### PROBLEM REQUIREMENTS:
Tell how many lines of the entries below include the string "relations". Respond with the number alone.

Saved entries:
■ ■ ■ ■ ■

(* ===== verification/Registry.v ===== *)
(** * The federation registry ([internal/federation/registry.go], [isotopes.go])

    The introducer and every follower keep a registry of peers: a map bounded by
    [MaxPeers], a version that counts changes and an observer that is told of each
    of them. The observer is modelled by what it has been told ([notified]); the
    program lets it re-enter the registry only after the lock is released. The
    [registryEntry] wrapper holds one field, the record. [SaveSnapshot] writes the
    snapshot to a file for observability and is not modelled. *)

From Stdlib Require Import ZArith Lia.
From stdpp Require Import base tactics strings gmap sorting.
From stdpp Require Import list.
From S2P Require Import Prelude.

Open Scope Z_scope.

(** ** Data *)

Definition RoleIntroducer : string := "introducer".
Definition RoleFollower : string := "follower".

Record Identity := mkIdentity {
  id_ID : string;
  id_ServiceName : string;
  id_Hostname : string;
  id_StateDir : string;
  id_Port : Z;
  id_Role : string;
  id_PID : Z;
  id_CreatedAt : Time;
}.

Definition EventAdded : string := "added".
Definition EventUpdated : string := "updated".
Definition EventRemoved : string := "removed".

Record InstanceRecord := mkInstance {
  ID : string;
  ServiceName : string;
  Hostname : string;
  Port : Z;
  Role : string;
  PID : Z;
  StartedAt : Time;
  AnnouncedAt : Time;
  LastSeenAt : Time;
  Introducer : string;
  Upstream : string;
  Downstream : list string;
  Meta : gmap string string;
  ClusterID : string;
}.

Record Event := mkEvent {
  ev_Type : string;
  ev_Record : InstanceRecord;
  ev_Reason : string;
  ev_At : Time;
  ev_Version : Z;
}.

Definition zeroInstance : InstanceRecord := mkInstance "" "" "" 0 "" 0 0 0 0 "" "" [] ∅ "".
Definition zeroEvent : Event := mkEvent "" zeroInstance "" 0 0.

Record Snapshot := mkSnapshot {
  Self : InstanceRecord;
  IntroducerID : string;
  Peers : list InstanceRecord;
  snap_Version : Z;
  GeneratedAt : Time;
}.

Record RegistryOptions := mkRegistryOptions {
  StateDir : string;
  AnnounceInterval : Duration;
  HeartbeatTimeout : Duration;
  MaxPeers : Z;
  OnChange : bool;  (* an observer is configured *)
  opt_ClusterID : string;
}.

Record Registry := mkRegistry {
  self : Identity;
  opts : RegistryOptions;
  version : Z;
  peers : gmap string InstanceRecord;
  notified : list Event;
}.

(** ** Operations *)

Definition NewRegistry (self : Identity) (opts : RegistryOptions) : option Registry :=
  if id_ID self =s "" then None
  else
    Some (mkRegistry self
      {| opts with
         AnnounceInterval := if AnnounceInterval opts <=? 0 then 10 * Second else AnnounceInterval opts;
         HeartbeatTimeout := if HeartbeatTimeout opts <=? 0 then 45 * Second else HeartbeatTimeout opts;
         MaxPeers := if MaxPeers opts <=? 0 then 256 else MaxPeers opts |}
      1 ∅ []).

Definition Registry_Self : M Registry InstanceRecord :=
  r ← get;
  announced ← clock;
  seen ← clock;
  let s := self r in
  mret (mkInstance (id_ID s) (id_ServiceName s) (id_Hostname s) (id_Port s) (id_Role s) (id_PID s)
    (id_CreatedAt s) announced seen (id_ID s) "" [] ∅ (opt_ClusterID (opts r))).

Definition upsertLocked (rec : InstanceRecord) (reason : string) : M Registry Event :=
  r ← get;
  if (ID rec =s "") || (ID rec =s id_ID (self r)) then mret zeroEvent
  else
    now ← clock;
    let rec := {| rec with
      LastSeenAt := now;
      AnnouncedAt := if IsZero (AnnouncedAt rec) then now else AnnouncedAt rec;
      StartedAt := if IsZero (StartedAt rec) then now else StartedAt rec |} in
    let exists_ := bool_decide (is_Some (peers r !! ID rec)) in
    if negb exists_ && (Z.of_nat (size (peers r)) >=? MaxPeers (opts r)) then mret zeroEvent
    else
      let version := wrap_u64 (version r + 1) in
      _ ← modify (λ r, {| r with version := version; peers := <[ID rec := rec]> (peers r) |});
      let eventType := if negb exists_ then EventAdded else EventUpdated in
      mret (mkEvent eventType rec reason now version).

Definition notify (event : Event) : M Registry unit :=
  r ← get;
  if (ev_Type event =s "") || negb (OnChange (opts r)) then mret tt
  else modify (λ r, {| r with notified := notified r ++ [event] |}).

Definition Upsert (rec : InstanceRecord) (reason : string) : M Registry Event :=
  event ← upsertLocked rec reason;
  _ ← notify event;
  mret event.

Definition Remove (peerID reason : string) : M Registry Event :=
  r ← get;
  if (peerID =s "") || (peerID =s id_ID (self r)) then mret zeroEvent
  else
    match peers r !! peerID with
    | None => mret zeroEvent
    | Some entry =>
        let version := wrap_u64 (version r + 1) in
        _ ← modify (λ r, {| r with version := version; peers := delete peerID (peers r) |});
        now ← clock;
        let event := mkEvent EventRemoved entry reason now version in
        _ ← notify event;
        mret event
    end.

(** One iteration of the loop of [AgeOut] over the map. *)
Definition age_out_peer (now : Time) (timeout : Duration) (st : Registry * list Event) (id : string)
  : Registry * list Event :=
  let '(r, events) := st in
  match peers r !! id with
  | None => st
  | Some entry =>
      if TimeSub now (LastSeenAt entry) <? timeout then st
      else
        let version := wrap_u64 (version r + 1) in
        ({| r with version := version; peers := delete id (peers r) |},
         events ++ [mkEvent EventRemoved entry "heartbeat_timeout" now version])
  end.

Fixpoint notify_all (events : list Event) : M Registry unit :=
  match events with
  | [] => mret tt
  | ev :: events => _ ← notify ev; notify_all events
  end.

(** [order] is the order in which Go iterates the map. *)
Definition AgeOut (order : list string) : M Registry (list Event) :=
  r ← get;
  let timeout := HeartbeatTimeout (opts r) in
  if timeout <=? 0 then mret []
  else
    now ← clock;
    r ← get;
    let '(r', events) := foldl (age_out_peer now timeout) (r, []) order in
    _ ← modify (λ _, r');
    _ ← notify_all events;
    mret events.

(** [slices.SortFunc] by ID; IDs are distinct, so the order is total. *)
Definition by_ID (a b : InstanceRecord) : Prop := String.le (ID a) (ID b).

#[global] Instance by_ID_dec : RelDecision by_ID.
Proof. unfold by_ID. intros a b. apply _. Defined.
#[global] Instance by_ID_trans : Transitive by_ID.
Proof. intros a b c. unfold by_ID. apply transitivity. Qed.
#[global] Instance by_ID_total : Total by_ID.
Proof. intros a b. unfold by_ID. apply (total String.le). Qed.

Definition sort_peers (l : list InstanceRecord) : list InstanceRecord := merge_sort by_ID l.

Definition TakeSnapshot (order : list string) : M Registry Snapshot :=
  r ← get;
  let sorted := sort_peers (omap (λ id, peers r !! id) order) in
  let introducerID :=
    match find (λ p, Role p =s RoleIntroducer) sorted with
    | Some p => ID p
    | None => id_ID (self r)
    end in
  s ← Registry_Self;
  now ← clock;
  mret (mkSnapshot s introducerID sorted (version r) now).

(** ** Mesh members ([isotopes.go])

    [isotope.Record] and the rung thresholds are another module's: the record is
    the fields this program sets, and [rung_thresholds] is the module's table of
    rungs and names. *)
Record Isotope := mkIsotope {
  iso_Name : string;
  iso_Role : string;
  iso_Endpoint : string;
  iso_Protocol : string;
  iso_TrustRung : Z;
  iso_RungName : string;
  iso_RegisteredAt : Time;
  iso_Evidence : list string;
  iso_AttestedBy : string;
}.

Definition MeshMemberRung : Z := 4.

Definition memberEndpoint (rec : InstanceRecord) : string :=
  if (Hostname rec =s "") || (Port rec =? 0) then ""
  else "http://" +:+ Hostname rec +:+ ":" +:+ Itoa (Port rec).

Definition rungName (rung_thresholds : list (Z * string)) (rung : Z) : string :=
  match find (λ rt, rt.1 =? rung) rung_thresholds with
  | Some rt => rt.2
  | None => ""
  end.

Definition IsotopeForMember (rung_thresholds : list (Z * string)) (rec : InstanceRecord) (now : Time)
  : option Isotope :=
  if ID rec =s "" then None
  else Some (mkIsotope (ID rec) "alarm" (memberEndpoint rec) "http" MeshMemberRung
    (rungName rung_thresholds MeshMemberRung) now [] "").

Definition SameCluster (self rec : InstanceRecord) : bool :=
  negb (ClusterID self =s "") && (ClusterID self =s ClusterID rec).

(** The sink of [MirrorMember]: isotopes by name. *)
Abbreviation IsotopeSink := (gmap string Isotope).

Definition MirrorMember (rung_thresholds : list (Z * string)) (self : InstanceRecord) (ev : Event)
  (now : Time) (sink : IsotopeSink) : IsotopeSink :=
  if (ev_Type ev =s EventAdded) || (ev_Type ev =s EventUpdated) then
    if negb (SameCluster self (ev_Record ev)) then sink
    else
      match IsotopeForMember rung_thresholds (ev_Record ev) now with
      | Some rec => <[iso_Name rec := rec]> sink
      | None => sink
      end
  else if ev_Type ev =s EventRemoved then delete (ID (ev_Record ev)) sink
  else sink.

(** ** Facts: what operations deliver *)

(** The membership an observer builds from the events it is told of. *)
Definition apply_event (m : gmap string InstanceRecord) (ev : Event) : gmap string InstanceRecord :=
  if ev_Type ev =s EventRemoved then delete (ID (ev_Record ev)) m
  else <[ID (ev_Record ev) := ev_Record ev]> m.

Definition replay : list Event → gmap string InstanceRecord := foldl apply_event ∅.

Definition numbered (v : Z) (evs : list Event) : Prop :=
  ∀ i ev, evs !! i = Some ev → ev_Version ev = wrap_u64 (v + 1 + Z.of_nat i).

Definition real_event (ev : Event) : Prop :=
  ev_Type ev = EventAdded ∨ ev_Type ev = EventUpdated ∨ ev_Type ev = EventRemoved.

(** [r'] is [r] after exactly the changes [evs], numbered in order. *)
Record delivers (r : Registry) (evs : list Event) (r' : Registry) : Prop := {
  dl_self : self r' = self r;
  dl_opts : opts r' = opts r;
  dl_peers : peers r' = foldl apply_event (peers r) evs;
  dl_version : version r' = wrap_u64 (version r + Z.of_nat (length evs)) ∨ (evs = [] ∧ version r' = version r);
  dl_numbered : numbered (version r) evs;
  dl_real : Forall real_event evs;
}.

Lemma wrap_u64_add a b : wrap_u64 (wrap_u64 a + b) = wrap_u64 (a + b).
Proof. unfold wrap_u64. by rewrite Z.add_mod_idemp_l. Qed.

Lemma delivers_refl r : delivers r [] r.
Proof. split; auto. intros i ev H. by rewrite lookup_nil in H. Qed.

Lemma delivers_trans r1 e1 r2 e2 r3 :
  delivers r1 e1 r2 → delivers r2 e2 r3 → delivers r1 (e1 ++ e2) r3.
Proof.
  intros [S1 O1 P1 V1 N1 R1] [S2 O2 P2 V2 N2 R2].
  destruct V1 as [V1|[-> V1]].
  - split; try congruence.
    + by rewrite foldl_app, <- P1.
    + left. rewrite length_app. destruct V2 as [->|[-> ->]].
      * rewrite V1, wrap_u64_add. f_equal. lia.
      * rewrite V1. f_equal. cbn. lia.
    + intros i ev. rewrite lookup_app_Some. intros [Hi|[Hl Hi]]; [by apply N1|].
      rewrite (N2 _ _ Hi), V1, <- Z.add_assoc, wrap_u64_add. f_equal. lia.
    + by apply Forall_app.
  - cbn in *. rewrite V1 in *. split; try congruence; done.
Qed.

■ ■ ■ ■ ■

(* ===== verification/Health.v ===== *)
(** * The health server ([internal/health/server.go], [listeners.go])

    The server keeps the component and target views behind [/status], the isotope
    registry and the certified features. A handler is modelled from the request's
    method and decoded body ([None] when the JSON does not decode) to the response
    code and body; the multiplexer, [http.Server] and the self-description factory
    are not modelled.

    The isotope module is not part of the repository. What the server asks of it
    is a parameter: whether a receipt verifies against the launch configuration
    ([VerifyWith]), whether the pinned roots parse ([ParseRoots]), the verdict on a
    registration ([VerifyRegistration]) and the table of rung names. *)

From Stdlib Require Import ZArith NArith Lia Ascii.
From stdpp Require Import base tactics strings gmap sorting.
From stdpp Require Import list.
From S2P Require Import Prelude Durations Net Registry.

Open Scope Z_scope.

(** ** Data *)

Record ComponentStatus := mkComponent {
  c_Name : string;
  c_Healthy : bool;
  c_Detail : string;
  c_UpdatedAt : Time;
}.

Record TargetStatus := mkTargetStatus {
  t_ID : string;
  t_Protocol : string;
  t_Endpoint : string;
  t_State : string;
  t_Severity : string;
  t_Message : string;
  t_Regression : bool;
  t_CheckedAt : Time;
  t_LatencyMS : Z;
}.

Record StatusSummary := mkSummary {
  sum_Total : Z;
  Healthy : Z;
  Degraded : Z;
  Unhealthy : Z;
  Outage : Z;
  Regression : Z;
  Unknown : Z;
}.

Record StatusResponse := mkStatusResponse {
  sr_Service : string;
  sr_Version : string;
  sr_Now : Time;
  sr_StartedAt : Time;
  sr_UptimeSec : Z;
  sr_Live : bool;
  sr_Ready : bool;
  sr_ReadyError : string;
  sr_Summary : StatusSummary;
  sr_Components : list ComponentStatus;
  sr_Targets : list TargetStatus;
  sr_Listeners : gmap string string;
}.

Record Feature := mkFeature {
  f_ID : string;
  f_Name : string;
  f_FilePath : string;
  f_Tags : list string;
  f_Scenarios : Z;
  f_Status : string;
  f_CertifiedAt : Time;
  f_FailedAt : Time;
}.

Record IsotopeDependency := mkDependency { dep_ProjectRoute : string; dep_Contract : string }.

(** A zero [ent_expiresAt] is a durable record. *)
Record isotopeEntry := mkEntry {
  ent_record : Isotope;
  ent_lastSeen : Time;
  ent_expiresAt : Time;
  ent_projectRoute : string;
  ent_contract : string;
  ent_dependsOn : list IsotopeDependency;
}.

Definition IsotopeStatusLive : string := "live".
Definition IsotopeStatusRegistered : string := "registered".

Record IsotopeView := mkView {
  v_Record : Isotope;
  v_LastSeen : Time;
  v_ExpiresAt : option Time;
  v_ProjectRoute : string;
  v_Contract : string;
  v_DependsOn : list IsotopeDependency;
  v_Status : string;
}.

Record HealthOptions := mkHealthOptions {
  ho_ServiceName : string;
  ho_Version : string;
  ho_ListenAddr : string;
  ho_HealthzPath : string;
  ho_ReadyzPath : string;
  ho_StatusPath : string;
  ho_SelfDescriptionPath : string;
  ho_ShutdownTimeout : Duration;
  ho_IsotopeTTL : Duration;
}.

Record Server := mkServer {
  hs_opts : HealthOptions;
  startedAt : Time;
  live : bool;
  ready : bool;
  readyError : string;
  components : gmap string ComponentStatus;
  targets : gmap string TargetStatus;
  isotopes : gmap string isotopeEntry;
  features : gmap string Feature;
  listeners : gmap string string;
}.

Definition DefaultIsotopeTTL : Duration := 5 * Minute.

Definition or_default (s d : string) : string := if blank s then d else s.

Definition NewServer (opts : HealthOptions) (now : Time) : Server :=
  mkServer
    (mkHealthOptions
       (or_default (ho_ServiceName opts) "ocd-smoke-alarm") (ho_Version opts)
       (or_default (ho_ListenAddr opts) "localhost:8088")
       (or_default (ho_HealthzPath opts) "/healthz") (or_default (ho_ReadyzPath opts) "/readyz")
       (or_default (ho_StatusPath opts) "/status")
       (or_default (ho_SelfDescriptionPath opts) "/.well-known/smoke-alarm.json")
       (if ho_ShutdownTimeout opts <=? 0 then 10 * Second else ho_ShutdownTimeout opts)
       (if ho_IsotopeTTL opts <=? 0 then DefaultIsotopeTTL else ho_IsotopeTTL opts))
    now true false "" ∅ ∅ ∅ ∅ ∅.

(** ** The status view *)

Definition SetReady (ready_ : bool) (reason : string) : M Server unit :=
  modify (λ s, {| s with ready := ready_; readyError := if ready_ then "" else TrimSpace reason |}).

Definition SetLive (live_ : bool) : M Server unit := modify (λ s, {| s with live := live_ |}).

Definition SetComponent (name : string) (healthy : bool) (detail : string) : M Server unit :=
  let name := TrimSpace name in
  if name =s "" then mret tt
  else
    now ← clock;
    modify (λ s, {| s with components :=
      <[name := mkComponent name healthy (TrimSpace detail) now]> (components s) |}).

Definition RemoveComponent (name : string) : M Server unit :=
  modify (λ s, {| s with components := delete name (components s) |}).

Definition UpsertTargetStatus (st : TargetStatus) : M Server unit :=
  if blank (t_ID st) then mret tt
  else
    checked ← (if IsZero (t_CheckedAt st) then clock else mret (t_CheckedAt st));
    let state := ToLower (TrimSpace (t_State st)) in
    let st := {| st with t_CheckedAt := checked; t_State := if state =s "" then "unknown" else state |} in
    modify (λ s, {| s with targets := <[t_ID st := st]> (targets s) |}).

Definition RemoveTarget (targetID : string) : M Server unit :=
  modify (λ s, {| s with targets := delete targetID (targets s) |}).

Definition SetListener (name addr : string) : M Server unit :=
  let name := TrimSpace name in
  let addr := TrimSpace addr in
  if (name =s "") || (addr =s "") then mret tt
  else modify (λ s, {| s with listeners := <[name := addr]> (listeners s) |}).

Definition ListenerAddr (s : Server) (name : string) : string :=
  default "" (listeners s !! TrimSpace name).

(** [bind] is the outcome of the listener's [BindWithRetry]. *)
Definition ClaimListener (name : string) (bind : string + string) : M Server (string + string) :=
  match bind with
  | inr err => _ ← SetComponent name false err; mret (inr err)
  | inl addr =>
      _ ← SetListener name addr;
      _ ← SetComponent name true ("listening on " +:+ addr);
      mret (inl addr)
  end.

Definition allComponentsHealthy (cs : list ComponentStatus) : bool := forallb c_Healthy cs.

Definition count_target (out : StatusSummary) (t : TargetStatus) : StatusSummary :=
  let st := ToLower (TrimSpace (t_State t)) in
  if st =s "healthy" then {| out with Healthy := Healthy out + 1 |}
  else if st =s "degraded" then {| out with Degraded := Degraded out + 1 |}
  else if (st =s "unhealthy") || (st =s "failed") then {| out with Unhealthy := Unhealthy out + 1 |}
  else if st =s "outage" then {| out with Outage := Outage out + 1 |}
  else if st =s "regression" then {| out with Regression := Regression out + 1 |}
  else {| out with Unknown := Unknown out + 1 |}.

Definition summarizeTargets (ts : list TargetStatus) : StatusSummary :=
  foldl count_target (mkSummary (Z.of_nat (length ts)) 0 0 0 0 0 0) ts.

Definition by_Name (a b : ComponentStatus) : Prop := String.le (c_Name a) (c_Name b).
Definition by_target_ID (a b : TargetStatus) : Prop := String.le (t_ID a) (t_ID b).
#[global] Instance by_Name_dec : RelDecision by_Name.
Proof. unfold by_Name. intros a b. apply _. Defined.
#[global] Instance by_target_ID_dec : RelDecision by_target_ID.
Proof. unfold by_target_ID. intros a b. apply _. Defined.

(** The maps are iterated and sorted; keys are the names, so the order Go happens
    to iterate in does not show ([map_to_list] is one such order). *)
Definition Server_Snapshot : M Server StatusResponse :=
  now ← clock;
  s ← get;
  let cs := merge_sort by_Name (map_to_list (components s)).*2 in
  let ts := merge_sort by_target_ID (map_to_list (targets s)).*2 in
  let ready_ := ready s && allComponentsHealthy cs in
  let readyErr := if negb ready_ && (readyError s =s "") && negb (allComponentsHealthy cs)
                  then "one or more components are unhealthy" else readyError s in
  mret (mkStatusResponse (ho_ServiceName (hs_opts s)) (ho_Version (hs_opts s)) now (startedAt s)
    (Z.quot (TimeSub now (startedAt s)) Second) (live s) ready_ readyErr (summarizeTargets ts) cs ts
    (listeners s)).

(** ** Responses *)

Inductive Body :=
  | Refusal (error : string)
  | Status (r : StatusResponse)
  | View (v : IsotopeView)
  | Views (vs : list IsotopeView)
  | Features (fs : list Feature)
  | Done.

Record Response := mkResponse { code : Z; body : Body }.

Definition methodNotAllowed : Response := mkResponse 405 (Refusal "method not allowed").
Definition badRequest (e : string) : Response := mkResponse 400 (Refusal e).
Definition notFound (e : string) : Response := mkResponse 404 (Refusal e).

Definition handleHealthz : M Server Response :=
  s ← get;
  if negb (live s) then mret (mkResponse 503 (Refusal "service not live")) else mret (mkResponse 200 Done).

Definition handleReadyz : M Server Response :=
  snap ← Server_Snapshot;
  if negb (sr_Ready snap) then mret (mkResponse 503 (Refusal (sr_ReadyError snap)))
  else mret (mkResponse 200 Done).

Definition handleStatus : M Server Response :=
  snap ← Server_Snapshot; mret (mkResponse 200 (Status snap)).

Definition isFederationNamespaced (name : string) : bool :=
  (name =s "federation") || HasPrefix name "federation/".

■ ■ ■ ■ ■

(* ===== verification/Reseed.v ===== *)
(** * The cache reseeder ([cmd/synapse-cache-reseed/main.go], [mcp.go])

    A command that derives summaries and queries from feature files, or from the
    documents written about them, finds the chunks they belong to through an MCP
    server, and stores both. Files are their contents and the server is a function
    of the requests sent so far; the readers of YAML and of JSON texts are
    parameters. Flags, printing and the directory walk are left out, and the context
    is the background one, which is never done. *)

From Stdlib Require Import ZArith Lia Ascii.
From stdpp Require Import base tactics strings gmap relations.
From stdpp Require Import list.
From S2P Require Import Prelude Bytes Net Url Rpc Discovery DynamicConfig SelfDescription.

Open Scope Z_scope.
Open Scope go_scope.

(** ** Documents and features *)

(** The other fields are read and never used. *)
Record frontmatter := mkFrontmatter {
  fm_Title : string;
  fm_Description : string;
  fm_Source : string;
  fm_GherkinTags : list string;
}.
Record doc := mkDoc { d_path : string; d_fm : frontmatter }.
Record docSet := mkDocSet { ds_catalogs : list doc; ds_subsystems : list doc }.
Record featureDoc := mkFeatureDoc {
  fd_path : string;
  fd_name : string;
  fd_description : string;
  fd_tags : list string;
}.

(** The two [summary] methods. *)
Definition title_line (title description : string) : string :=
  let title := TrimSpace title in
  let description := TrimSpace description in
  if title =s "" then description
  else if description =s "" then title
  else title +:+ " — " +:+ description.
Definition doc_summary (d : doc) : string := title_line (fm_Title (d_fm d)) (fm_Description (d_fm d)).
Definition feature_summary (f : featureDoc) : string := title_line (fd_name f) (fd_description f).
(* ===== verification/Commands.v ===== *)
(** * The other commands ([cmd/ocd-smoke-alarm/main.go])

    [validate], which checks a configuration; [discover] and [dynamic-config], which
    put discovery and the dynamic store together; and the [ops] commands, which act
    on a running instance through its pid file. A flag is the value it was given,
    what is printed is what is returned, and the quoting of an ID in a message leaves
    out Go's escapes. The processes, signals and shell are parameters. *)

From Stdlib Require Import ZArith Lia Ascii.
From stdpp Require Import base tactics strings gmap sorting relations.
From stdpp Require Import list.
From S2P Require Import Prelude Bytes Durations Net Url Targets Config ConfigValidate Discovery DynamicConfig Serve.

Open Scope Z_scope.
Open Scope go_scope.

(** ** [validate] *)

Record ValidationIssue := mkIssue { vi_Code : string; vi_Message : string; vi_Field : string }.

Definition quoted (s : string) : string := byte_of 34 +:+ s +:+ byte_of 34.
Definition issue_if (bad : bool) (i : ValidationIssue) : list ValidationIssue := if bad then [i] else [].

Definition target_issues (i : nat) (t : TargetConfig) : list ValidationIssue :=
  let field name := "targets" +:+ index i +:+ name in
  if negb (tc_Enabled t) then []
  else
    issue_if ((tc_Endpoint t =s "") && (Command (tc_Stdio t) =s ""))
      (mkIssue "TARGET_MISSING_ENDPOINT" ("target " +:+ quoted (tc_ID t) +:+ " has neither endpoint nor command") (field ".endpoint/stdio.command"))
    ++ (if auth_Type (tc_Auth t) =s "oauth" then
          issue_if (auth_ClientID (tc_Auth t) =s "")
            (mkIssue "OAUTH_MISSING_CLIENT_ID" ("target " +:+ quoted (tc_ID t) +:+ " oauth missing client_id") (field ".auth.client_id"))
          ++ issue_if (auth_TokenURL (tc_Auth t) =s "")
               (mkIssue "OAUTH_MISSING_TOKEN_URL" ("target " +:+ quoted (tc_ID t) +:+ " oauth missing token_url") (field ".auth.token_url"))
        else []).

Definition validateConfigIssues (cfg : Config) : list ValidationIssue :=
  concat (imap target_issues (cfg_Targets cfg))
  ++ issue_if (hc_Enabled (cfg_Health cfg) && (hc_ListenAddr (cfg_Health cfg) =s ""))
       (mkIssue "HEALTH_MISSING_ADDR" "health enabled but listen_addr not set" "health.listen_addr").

■ ■ ■ ■ ■

### OUTPUT FOR THIS TASK:
2